テレビのスイッチを入れれば、頻繁に目に飛び込んでくる「保険」のCM。ただ、既婚者ならともかく、若くて独身の人なら、「まだ若いから必要ない」だとか「選び方がわからない」とうふうに考え、民間保険について深く意識したことがないという人も多いかもしれません。
若い世代の人たちにとって民間保険は必要なのでしょうか? ファイナンシャルプランナーの飯村久美先生に話を聞いてみました。
必要以上に不安になる必要はまったくない
――先生、単刀直入にお聞きします。民間保険には入ったほうがいいのでしょうか?
飯村先生 どちらともいえますし、人それぞれに考えがあると思いますが、あまり心配し過ぎる必要はないということを最初にお伝えしたいですね。
――というのは?
飯村先生 会社員なら、厚生年金保険や健康保険など社会保険にはしっかり入っていますから、まったくの無保険ということはありません。例えば、高額の医療費が必要な病気になったような場合にも一カ月の自己負担額の限度は決まっています。ですから、必要以上に不安にならなくても大丈夫なのです。
――つまり、民間保険には入らなくてもいいということですか?
飯村先生 いや、そういうわけではないんですよね。心配し過ぎる必要はありませんが、保険に入るべきかどうかは人それぞれといえます。たとえば、たとえ若くてもお金に余裕があって、仮に入院してもある程度長期間の生活費が確保できているという人ならどうでしょう?
――保険は必要ない?
飯村先生 そう。ただ、わたしからは、若い人には安いものでいいので医療保険に入っておくことをおすすめします。
――その理由とは?
飯村先生 若い方はこの先の人生が長いですよね。自分がいつどんな病気になるか、病気になったときにどのくらいの費用がかかるのか読めません。それから、理由はもうひとつあります。若いほうが医療保険に入りやすいのです。健康診断でなにか大きな問題が見つかったりすれば、途端に医療保険には入りづらくなります。若くて健康なうちに医療保険に入っておけば、その心配もありません。
若いうちに終身医療保険に入ることが基本
――でも、お金に余裕がないからこそ、保険料を払うだけ払って「損をしたくない」とも考えてしまいそうです。

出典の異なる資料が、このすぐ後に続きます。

Lemma cancel_order_live bk ar ab F bid r g :
  book_rel bk ar ab F -> r ∈ aside bid ab ->
  Pool.gen_ (Pool.arena_ (pool_ ar)) !! r_slot r = Some g ->
  exists bk' ar',
    cancel_order MAX_ORDERS LADDER_SIZE bk ar (mkHandle (r_slot r) g) = Ok (true, bk', ar') /\
    book_rel bk' ar' (aput bid ab (spec_cancel (r_slot r) (aside bid ab))) F /\
    same_params bk bk' /\ frame F ar ar' /\ gens_bump [r_slot r] (pool_ ar) (pool_ ar').
Proof.
  intros HB Hr Hg. destruct (br_sides HB bid) as (rss & Hs & Eb).
  destruct (br_sides HB (negb bid)) as (opp & Ho & Eo).
  pose proof Hr as Hr'. rewrite Eb in Hr'. apply elem_of_flat in Hr' as (i & q & Hq & Hrq).
  pose proof (sw_levels Hs) as Hlw. pose proof (lw_on Hlw Hq Hrq) as Hi. subst i.
  pose proof (rss_range _ _ _ _ _ _ _ _ _ Hlw Hq) as Ri.
  destruct (resting_lookup _ _ _ _ _ _ _ _ Hs Hq Hrq) as (a & b & Hnode).
  destruct (lw_ord Hlw Hq Hrq) as (_ & Hside & _).
  pose proof (lookupZ_range _ _ _ Hnode) as Rn. pose proof (Pool.wf_slots _ _ _ (br_pool HB)) as Ls.
  unfold Pool.data in Rn. rewrite Ls in Rn.
  assert (HP : pool_wf (pool_ ar) (slots_of (flat bid rss) ++ slots_of (flat (negb bid) opp) ++ F)).
  { eapply Pool.pool_wf_perm, (br_pool HB). by rewrite (aslots_sides bid), Eb, Eo, app_assoc. }
  apply list_elem_of_split in Hrq as (l1 & l2 & ->).
  destruct (unrest_spec bid r l1 l2 _ _ _ _ _ Hs HP Hq)
    as (s' & base' & rss' & Hrun & Hs' & Hfl & Lb & Hf).
  assert (NDf : NoDup (slots_of (flat bid rss))) by (by eapply side_slots).
  assert (Hperm : slots_of (flat bid rss) ≡ₚ r_slot r :: slots_of (flat bid rss')).
  { rewrite Hfl. unfold slots_of at 1. rewrite Eb in Hr. by rewrite (spec_cancel_perm r) at 1. }
  destruct (Pool.free_spec MAX_ORDERS ltac:(lia) (Pool.with_data (pool_ ar) base')
    (slots_of (flat bid rss') ++ slots_of (flat (negb bid) opp) ++ F) (r_slot r))
    as (p' & g' & Hfree & HP' & Hsl & _ & Hg' & Hgen).
  { apply Pool.with_data_wf; [done|]. eapply Pool.pool_wf_perm, HP. by rewrite Hperm. }
  exists (put_side bid bk s'), (mkArena p' (order_session_ ar)).
  split; [|split; [|split; [apply put_side_params|split]]].
  - eapply cancel_order_run; try done; lia.
  - pose proof (side_of_put_ne (negb bid)) as Hne. rewrite negb_involutive in Hne.
    pose proof (aside_aput_ne (negb bid)) as Ane. rewrite negb_involutive in Ane.
    apply book_rel_intro with (bk := bk) (ar := ar) (ab := ab) (bid := bid) (own := rss') (opp := opp);
      try done; try apply put_side_params; unfold Pool.data; rewrite ?Hsl.
    + apply (br_sess HB).
    + by rewrite side_of_put_eq.
    + by rewrite aside_aput_eq, Hfl, Eb.
    + rewrite Hne. eapply side_wf_frame; [|done|done]. intros x Hx. apply Hf.
      intros Hin. apply Pool.wf_live_NoDup in HP. apply NoDup_app in HP as (_ & D & _).
      apply (D _ Hin), elem_of_app. by left.
    + by rewrite Ane.
    + intros b' x. destruct (decide (b' = bid)) as [->|Hb].
      * rewrite aside_aput_eq. intros Hx%elem_of_spec_cancel. by apply (br_price HB bid).
      * assert (b' = negb bid) as -> by (by destruct b', bid). rewrite Ane. apply (br_price HB).
  - intros x Hx. unfold Pool.data. simpl. rewrite Hsl. split; [|done]. apply Hf.
    intros Hin. apply Pool.wf_live_NoDup in HP. apply NoDup_app in HP as (_ & D & _).
    apply (D _ Hin), elem_of_app. by right.
  - by eapply gens_bump_one.
Qed.

Lemma cancel_order_stale bk ar h :
  0 <= h_slot h -> zlen (Pool.gen_ (Pool.arena_ (pool_ ar))) = MAX_ORDERS ->
  Pool.gen_ (Pool.arena_ (pool_ ar)) !! h_slot h <> Some (h_gen h) ->
  cancel_order MAX_ORDERS LADDER_SIZE bk ar h = Ok (false, bk, ar).
Proof.
  intros H0 HLen Hg. unfold cancel_order. destruct (Z.leb_spec MAX_ORDERS (h_slot h)); [done|].
  destruct (lookupZ_is_Some (Pool.gen_ (Pool.arena_ (pool_ ar))) (h_slot h)) as [g Hg']; [lia|].
  unfold Pool.gen. rewrite (aget_Ok _ _ _ Hg'). simpl.
  destruct (Z.eqb_spec g (h_gen h)) as [->|]; done.
Qed.

(** ** Fresh books, and books that share an arena *)

Lemma replicate_inv {A} n (x y : A) i : replicate n x !! i = Some y -> y = x.
Proof.
  intros H. pose proof (lookupZ_range _ _ _ H). rewrite lookupZ_nat in H by lia.
  by apply lookup_replicate in H as [? _].
Qed.

Lemma fresh_side_wf bid base sess :
  side_wf bid base sess (mkSide NULL_IDX (replicate (Z.to_nat LADDER_SIZE) level_init) (bm_init LADDER_SIZE))
    (replicate (Z.to_nat LADDER_SIZE) []).
Proof.
  pose proof (bm_init_wf LADDER_SIZE ltac:(lia)) as [Hwf Hbit].
  split; simpl.
  - split.
    + rewrite zlen_replicate. lia.
    + rewrite zlen_replicate. lia.
    + intros i lv q ->%replicate_inv ->%replicate_inv. apply level_init_repr.
    + intros i q r ->%replicate_inv Hr%not_elem_of_nil. done.
    + intros i q r ->%replicate_inv Hr%not_elem_of_nil. done.
  - done.
  - intros i q ->%replicate_inv. by rewrite Hbit.
  - left. split; [done|]. by intros i q ->%replicate_inv.
Qed.

Lemma book_init_rel base tick ar F :
  (forall price, ladder_idx base tick price = ix price) -> 0 < tick ->
  pool_wf (pool_ ar) F -> zlen (order_session_ ar) = MAX_ORDERS ->
  book_rel (book_init LADDER_SIZE base tick) ar (mkABook [] []) F.
Proof.
  intros Hix Ht HP Ls. split; try done.
  - intros bid. exists (replicate (Z.to_nat LADDER_SIZE) []). split; [|].
    + destruct bid; apply fresh_side_wf.
    + rewrite flat_empty; [by destruct bid|]. by intros i q ->%replicate_inv.
  - intros bid r. by destruct bid; intros Hr%not_elem_of_nil.
Qed.

Lemma book_rel_frame bk ar ar' ab F F' :
  book_rel bk ar ab F -> frame (aslots ab) ar ar' ->
  pool_wf (pool_ ar') (aslots ab ++ F') -> zlen (order_session_ ar') = MAX_ORDERS ->
  book_rel bk ar' ab F'.
Proof.
  intros [] Hf HP Ls. split; try done.
  intros bid. destruct (br_sides0 bid) as (rss & Hs & E). exists rss. split; [|done].
  eapply side_wf_frame; [| |done]; intros x Hx; apply Hf; rewrite (aslots_sides bid), E;
    apply elem_of_app; by left.
Qed.

End refinement.

End BookRefine.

飯村先生 保険って、「損得」ではないんです。たとえば、海外旅行に行くときには誰もが海外旅行傷害保険に入りますよね。でも、なにもトラブルがなくて保険を使わなかったからといって、「損した!」なんていう人はいないでしょう?
――たしかに、いわれてみればそうかもしれない。
飯村先生 保険とは損得ではなく、安心のための「お守り」であり、保険料はいわば「安心料」なのです。
――では、具体的にどんな保険に入ればいいでしょうか。
飯村先生 若い人なら月額2000円くらいで終身医療保険に入れます。保険料は一生涯変わりませんから、安心のために入っておくのがいいですね。それから、結婚したとか、親御さんを扶養しなければならなくなったようなケースなら、自分に生命保険をかけておきましょう。自分の身にもしものときがあった場合に、家族にお金を残しておくためです。

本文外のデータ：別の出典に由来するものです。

(* ===== verification/Session.v ===== *)
(** * Client sessions ([include/lx/net/session.hpp])

    A session buffers the bytes of its connection and turns complete frames
    into messages for a queue.  [spec_consume] is the parser it should be:
    it eats frames from the front of a byte list. *)

From S2P Require Import Prelude Messages Codec Spsc Sink.

Module Session.
Import Codec.

Definition RECV_BUF_SIZE : Z := 4096.

Record Session : Type := mkSession {
  fd : Z;
  session_id : Z;              (* uint32_t *)
  recv_buf_ : list Z;
  recv_len_ : Z;               (* uint32_t *)
  closed_ : bool
}.

Definition session_init (fd_ sid : Z) : Session :=
  mkSession fd_ sid (replicate (Z.to_nat RECV_BUF_SIZE) 0) 0 false.

Definition append (s : Session) (data : list Z) (len : Z) : res Session :=
  let space := u32 (RECV_BUF_SIZE - recv_len_ s) in
  let len := if space <? len then space else len in
  buf ← memcpy (recv_buf_ s) (recv_len_ s) data len;
  Ok (mkSession (fd s) (session_id s) buf (u32 (recv_len_ s + len)) (closed_ s)).

Section consume.
Context {Q : Type} `{Sink Q}.

(** The message of a frame of [n] bytes at [recv_buf_ + consumed]. *)
Definition read_msg (s : Session) (consumed : Z) (n : nat) : res InboundMsg :=
  src ← bytes_at (recv_buf_ s) consumed (Z.of_nat n);
  Ok (in_set_session (in_memcpy src n) (session_id s)).

(** The loop of [consume]; [count] and [consumed] are its counters, and the
    boolean of the result is the new value of [closed_]. *)
Fixpoint consume_loop (fuel : nat) (s : Session) (q : Q) (consumed count : Z) :
    res (Z * Z * bool * Q) :=
  match fuel with
  | O => Err OutOfFuel
  | S fuel =>
      match tryDecode (drop (Z.to_nat consumed) (recv_buf_ s)) (u32 (recv_len_ s - consumed)) with
      | NEED_MORE => Ok (consumed, count, false, q)
      | INVALID => Ok (consumed, count, true, q)
      | OK type frame_len =>
          let next q := consume_loop fuel s q (u32 (consumed + frame_len)) (u32 (count + 1)) in
          if bool_decide (type = NEW_ORDER) && (frame_len =? sizeof_NewOrder) then
            msg ← read_msg s consumed (csize c_NewOrder);
            '(ok, q) ← sink_push q msg;
            if (ok : bool) then next q else Ok (consumed, count, false, q)
          else if bool_decide (type = CANCEL_ORDER) && (frame_len =? sizeof_CancelOrder) then
            msg ← read_msg s consumed (csize c_CancelOrder);
            '(ok, q) ← sink_push q msg;
            if (ok : bool) then next q else Ok (consumed, count, false, q)
          else next q
      end
  end.

(** A frame has at least [MIN_FRAME_LEN] bytes, so 513 rounds see the whole
    buffer. *)
Definition consume_fuel : nat := Z.to_nat (RECV_BUF_SIZE / MIN_FRAME_LEN + 1).

Definition consume (s : Session) (q : Q) : res (Z * Session * Q) :=
  if closed_ s then Ok (0, s, q)
  else
    '(consumed, count, closed, q) ← consume_loop consume_fuel s q 0 0;
    if 0 <? consumed then
      let n := u32 (recv_len_ s - consumed) in
      src ← bytes_at (recv_buf_ s) consumed n;
      buf ← memcpy (recv_buf_ s) 0 src n;
      Ok (count, mkSession (fd s) (session_id s) buf n closed, q)
    else Ok (count, mkSession (fd s) (session_id s) (recv_buf_ s) (recv_len_ s) closed, q).

End consume.

Definition closed (s : Session) : bool := closed_ s.

(** ** The parser it implements *)

Record session_wf (s : Session) : Prop := {
  se_buf : zlen (recv_buf_ s) = RECV_BUF_SIZE;
  se_bytes : Forall is_byte (recv_buf_ s);
  se_len : 0 <= recv_len_ s <= RECV_BUF_SIZE;
  se_id : is_u 32 (session_id s)
}.

(** The bytes received and not consumed yet. *)
Definition pending (s : Session) : list Z := take (Z.to_nat (recv_len_ s)) (recv_buf_ s).

(** The message for the engine in a frame of type [t] and length [n] at the
    front of [bs]; the other frames are skipped. *)
Definition frame_msg (sid : Z) (t : MsgType) (n : Z) (bs : list Z) : option InboundMsg :=
  if bool_decide (t = NEW_ORDER) && (n =? sizeof_NewOrder) then
    Some (in_set_session (in_memcpy bs (csize c_NewOrder)) sid)
  else if bool_decide (t = CANCEL_ORDER) && (n =? sizeof_CancelOrder) then
    Some (in_set_session (in_memcpy bs (csize c_CancelOrder)) sid)
  else None.

Lemma stamped_formed sid bs n : Forall is_byte bs -> (n <= length bs)%nat -> (csize c_Header <= n <= csize c_NewOrder)%nat ->
  in_formed (in_set_session (in_memcpy bs n) sid).
Proof.
  intros Hb Hl Hn. unfold in_formed, in_set_session, in_memcpy. cbn [in_raw]. split.
  - rewrite length_app, length_enc, length_drop, length_app, length_take, length_replicate. lia.
  - apply Forall_app. split; [apply bytes_enc|]. apply Forall_drop, Forall_app.
    split; [by apply Forall_take|]. by apply Forall_replicate.
Qed.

――つまり、結婚もしていなくて親を養ってもいないわたしのような人間は、生命保険は不要ということですか?
飯村先生 そうですね……(苦笑)。未婚で親を養っていない人も、仮に親より先に死んでしまったという場合にも、自分の貯蓄の他、会社からの死亡退職金を親に残すことはできますから、わざわざ生命保険に入っておく必要はありません。まずは終身医療保険、それから結婚していたり親御さんを養っていたりする人なら生命保険にも必要な分だけ入る。これが基本中の基本です。
「万が一」より「1万分の9999」を充実させる
――実際に保険に加入するときの注意点を教えてください。
飯村先生 「心配だから」と保障をフルスペックにするようなことは避けたほうがいいでしょう。保障が大きくなれば、それだけ保険料も高くなります。とくにまだ給料がそれほど高くない若い人は注意すべきポイントです。

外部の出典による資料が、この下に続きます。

Lemma book_of_symbol sh symbol b : shard_wf sh -> local_of_ sh !! symbol = Some b -> b <> NO_BOOK ->
  exists bk, books_ sh !! b = Some bk.
Proof.
  intros HS Hb Hn. destruct (sh_local _ HS _ _ Hb) as [|Hr]; [done|].
  apply lookupZ_is_Some. by rewrite (sh_books _ HS).
Qed.

(** The books other than [b]. *)
Definition others (sh : Shard) (b : Z) (F : list Z) : Prop :=
  exists l1 bk l2, books_ sh = l1 ++ bk :: l2 /\ zlen l1 = b /\ F = live (arena_ sh) (l1 ++ l2).

Lemma book_in_shard sh b bk : shard_wf sh -> books_ sh !! b = Some bk ->
  exists F, others sh b F /\ book_wf (max_orders CFG) (ladder_size CFG) bk (arena_ sh) F /\
    base_price_ bk = base /\ tick_size_ bk = tick_size.
Proof.
  intros HS Hb. destruct (lookupZ_split _ _ _ Hb) as (l1 & l2 & E & Hl & _).
  exists (live (arena_ sh) (l1 ++ l2)). split; [by exists l1, bk, l2|].
  pose proof (sh_sharing _ HS) as Hsh. rewrite E in Hsh.
  split; [by apply sharing_at|]. apply (sh_params _ HS). rewrite E. apply elem_of_app. right. constructor.
Qed.

(** Storing the outcome of an operation on book [b]. *)
Definition with_book (sh : Shard) (b : Z) (bk' : OrderBook) (ar' : Arena) : Shard :=
  set_arena (set_books sh (<[b := bk']> (books_ sh))) ar'.

Lemma shard_wf_book sh b bk F bk' ar' :
  shard_wf sh -> books_ sh !! b = Some bk -> others sh b F ->
  book_wf (max_orders CFG) (ladder_size CFG) bk' ar' F -> frame F (arena_ sh) ar' -> same_params bk bk' ->
  (forall bid r, r ∈ aside bid (book_abs bk' ar') -> local_of_ sh !! r_symbol r = Some b) ->
  shard_wf (with_book sh b bk' ar') /\
  (forall j bkj, j <> b -> books_ sh !! j = Some bkj ->
     books_ (with_book sh b bk' ar') !! j = Some bkj /\ book_abs bkj ar' = book_abs bkj (arena_ sh)).
Proof.
  intros HS Hb (l1 & bk0 & l2 & E & Hl & ->) HB' Hfr [E1 E2] Hsym.
  destruct (lookupZ_split _ _ _ Hb) as (k1 & k2 & E' & Hk & Hins).
  assert (k1 = l1 /\ bk0 = bk /\ k2 = l2) as (-> & -> & ->).
  { rewrite E in E'. apply app_inj_1 in E' as [-> [= -> ->]]; [done|]. unfold zlen in *. lia. }
  pose proof (sh_sharing _ HS) as Hsh. rewrite E in Hsh.
  destruct (sharing_step _ _ (cf_book _ HC) _ _ _ _ _ _ Hsh HB' Hfr) as [Hsh' Habs].
  assert (Hin : forall j bkj, j <> b -> books_ sh !! j = Some bkj -> bkj ∈ l1 ++ l2)
    by (intros j bkj Hj; rewrite E; apply lookupZ_elsewhere; by rewrite Hl).
  pose proof (lookupZ_range _ _ _ Hb) as Rb. destruct HS as [_ Hbk Hpar Hsp Hlo Hsy Hid]. split.
  - split; simpl; try done.
    + by rewrite Hins.
    + by rewrite zlen_insertZ.
    + intros x. rewrite Hins, elem_of_app, elem_of_cons. intros Hx.
      destruct (Hpar bk) as [P1 P2]; [rewrite E; apply elem_of_app; right; constructor|].
      destruct Hx as [Hx|[->|Hx]]; [|by rewrite E1, E2|]; apply Hpar; rewrite E, elem_of_app, elem_of_cons; tauto.
    + intros i x bid r. rewrite lookupZ_insertZ by done. destruct (decide (b = i)) as [<-|Hne].
      * intros [= <-]. apply Hsym.
      * intros Hx. rewrite (Habs x (Hin i x (not_eq_sym Hne) Hx)). by apply Hsy.
  - intros j bkj Hj Hbj. simpl. rewrite lookupZ_insertZ_ne by congruence. split; [done|].
    apply Habs. by eapply Hin.
Qed.

(** ** New orders *)

Lemma shard_wf_outbound sh q : shard_wf sh -> shard_wf (set_outbound sh q).
Proof. by intros []. Qed.

Lemma shard_wf_inbound sh q : shard_wf sh -> shard_wf (set_inbound sh q).
Proof. by intros []. Qed.

Lemma handle_valid slot g : 0 <= slot < UINT32_MAX -> valid (mkHandle slot g) = true.
Proof. intros H. unfold valid, INVALID. simpl. rewrite (proj2 (Z.eqb_neq _ _)) by lia. done. Qed.

(** The orders in the book of a new order's symbol have that symbol's book. *)
Lemma symbols_after_add sh b bk F msg n h fs bk' ar' slot q :
  shard_wf sh -> books_ sh !! b = Some bk -> local_of_ sh !! no_symbol_id msg = Some b ->
  added (max_orders CFG) (ladder_size CFG) bk (arena_ sh) F msg n h fs bk' ar' slot q ->
  forall bid r, r ∈ aside bid (book_abs bk' ar') -> local_of_ sh !! r_symbol r = Some b.
Proof.
  intros HS Hb Hsym A bid r Hr. destruct A as [_ _ _ Hex Hown _ _ _].
  destruct (decide (bid = is_buy msg)) as [->|Hne].
  - rewrite Hown in Hr. destruct (_ && _); [|by eapply (sh_symbols _ HS)].
    rewrite spec_insert_perm, elem_of_cons in Hr. destruct Hr as [->|Hr]; [done|].
    by eapply (sh_symbols _ HS).
  - assert (bid = negb (is_buy msg)) as -> by (by destruct bid, (is_buy msg)).
    destruct (executes_left _ _ _ _ _ _ _ _ _ _ Hex r Hr) as (y & k & Hy & ->).
    by apply (sh_symbols _ HS b bk _ y Hb Hy).
Qed.

(** What the book, the arena and the token of a resting order are after the
    work on a new order. *)
Definition trade_facts (sh : Shard) (b : Z) (bk : OrderBook) (slot g : Z) (rests : bool) (fs : list Fill)
    (bk' : OrderBook) (ar' : Arena) (token : Z) : Prop :=
  shard_wf (with_book sh b bk' ar') /\ zlen fs <= MAX_FILLS_PER_ORDER /\
  (rests = true -> token = to_token (mkHandle slot g) (shard_id_ sh) /\
     from_token token = mkHandle slot g /\ token_shard token = shard_id_ sh /\
     Pool.gen_ (Pool.arena_ (pool_ ar')) !! slot = Some g) /\
  (forall j bkj, j <> b -> books_ sh !! j = Some bkj ->
     books_ (with_book sh b bk' ar') !! j = Some bkj /\ book_abs bkj ar' = book_abs bkj (arena_ sh)) /\
  (rests = true -> slot ∈ aslots (book_abs bk' ar')) /\ recycles sh [slot] bk bk' ar'.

――なるほど。保険に入ろうといろいろと調べているうちに、「あれもこれも」と保障を増やしたくなる人もいそうですね。
飯村先生 心配性の人ならそうでしょうね。でも、保険は「万が一」のときのためのもの。一方、「1万分の9999」が日常生活です。「1万分の1」のときのために「1万分の9999」に必要な生活費や貯金額を下げなければならないというのは、やはりちょっとおかしなことでしょう? 「1万分の1」を最低限にして、「1万分の9999」を充実させられるように考えることが大切ではないでしょうか。
――たしかに、万が一のための保険料でふだんの生活が圧迫されては、元も子もありません。
飯村先生 そう! 民間保険はあくまでも社会保険の補完のためのもの。そう考えて、最低限必要なものをチョイスするようにしてほしいですね。